- Opening Delimiter -

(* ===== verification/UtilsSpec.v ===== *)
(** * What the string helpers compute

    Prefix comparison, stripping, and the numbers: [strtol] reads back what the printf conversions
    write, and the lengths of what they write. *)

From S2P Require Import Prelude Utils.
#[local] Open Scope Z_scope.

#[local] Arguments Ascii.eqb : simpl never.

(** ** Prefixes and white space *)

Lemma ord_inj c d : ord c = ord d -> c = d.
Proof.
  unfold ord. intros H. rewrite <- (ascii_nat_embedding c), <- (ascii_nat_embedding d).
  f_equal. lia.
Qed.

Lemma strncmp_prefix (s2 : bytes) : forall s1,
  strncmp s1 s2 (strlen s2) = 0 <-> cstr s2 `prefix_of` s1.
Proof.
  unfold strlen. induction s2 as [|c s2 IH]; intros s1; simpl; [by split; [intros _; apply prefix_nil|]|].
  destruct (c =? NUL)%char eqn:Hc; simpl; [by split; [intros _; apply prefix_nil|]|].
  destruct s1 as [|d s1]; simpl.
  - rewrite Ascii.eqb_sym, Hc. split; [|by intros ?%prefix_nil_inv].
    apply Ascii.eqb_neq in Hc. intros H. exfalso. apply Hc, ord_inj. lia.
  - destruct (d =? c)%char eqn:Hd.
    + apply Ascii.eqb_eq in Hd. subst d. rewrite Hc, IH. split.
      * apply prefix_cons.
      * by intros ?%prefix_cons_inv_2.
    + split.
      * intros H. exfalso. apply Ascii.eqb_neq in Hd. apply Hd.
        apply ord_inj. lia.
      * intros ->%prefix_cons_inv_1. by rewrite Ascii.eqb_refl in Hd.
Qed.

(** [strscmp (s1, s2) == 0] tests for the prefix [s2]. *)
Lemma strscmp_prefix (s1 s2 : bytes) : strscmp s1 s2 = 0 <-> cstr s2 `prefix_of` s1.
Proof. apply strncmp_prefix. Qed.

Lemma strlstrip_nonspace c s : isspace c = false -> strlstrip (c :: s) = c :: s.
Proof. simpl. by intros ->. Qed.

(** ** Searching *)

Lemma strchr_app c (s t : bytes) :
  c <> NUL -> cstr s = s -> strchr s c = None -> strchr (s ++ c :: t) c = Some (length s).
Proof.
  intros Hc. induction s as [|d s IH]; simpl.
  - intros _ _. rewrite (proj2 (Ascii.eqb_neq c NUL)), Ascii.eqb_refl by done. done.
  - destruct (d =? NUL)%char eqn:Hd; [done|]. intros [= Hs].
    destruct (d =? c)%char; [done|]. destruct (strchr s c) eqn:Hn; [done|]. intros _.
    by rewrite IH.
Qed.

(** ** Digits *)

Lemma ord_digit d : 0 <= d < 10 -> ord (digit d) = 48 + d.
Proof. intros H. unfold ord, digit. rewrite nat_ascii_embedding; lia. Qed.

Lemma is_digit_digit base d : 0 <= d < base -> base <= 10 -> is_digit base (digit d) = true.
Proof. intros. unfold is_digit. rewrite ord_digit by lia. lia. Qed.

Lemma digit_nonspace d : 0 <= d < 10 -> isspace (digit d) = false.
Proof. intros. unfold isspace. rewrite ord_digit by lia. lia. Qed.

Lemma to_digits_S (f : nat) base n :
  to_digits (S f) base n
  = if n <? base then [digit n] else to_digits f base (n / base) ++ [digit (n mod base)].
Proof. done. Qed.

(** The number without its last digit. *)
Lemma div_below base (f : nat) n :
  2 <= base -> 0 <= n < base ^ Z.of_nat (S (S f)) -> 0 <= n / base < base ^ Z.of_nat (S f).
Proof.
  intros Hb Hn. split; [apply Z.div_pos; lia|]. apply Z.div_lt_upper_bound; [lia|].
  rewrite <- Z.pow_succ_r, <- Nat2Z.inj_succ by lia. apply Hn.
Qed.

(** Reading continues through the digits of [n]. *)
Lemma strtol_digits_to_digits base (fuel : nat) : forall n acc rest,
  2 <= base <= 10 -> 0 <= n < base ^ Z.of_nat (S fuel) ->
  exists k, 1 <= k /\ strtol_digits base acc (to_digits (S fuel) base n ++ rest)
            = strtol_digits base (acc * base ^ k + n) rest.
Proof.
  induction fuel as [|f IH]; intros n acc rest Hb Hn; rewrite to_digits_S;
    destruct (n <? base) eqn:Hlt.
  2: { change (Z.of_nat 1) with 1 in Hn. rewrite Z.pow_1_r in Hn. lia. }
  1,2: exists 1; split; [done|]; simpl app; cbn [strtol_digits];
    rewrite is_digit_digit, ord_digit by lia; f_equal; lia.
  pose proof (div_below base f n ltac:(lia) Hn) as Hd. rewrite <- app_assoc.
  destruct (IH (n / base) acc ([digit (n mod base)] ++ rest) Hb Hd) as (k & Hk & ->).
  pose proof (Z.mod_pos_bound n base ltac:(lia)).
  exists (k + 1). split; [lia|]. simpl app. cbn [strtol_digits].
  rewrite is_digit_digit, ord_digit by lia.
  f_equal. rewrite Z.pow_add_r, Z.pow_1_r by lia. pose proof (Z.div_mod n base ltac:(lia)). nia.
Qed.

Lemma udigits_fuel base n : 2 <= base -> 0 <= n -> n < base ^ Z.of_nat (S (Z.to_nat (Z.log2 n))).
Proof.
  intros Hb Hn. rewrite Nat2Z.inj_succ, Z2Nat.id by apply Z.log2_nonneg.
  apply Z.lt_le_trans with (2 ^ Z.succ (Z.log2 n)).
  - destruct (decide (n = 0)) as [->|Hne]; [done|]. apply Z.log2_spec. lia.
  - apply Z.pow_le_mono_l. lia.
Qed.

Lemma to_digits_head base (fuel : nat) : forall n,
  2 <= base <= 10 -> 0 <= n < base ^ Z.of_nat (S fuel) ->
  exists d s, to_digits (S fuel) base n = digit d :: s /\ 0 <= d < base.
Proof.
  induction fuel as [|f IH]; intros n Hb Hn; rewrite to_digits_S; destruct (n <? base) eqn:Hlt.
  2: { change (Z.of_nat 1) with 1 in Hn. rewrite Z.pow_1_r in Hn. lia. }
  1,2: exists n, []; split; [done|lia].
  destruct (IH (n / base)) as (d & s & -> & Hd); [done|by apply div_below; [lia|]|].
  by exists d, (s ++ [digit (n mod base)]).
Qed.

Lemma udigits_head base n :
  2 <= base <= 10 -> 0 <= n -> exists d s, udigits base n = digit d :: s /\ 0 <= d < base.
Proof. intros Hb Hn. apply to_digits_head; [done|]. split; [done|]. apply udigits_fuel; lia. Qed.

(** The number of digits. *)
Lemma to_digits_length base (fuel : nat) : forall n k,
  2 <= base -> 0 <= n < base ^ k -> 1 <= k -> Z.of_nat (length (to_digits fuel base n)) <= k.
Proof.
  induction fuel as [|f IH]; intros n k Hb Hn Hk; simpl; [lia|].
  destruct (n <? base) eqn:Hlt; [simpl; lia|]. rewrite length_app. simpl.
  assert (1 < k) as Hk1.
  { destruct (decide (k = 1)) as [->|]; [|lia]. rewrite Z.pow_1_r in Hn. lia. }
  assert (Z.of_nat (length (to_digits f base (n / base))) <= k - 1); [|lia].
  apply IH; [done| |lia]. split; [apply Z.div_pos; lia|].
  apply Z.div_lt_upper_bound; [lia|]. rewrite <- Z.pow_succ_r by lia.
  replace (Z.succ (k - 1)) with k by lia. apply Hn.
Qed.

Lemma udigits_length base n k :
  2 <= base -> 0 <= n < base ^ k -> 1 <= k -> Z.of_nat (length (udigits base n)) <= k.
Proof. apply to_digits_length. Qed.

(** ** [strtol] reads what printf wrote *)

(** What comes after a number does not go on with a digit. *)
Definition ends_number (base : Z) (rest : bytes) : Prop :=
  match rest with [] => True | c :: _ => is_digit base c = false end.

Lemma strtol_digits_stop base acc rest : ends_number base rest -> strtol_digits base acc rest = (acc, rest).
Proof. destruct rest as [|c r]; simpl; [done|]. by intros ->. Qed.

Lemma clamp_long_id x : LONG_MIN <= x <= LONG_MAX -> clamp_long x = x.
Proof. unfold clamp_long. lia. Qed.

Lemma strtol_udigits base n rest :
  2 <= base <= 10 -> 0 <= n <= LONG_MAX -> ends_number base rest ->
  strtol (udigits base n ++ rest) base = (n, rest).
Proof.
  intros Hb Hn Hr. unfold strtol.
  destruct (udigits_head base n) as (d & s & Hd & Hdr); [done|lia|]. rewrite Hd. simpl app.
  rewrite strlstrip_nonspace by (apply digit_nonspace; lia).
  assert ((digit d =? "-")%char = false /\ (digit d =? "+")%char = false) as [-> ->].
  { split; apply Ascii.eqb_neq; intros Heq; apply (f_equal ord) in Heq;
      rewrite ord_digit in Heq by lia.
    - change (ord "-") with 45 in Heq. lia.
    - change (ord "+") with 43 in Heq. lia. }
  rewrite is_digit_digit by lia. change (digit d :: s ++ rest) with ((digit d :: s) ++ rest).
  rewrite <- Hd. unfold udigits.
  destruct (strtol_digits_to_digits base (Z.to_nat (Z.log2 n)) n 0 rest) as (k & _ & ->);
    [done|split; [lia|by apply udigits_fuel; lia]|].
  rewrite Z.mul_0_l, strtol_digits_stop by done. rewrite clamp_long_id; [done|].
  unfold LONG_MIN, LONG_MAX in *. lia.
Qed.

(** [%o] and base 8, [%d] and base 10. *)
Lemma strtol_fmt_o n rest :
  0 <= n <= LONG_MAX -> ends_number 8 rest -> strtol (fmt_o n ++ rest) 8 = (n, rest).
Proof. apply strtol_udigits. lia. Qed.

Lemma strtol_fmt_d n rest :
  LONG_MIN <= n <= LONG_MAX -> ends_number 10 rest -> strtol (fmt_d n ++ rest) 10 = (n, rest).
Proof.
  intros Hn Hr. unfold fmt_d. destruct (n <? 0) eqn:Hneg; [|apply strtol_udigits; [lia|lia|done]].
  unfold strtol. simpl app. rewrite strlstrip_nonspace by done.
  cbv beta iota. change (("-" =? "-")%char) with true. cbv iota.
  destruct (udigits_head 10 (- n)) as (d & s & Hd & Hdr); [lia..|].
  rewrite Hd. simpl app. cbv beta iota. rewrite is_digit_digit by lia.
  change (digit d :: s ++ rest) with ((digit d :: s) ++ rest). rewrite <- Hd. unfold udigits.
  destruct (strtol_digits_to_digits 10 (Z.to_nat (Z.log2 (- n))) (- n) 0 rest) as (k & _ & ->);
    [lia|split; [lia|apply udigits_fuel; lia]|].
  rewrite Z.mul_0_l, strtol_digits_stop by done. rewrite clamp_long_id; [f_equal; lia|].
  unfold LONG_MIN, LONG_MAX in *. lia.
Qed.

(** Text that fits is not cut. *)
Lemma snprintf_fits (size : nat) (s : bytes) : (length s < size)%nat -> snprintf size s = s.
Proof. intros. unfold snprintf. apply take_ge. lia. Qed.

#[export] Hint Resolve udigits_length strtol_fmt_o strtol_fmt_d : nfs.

- Closing Delimiter -

#### EXERCISE AIM:
Tally how many lines of the data include the word "beta". Write the number and nothing else.

#### WRITTEN RESPONSE:
2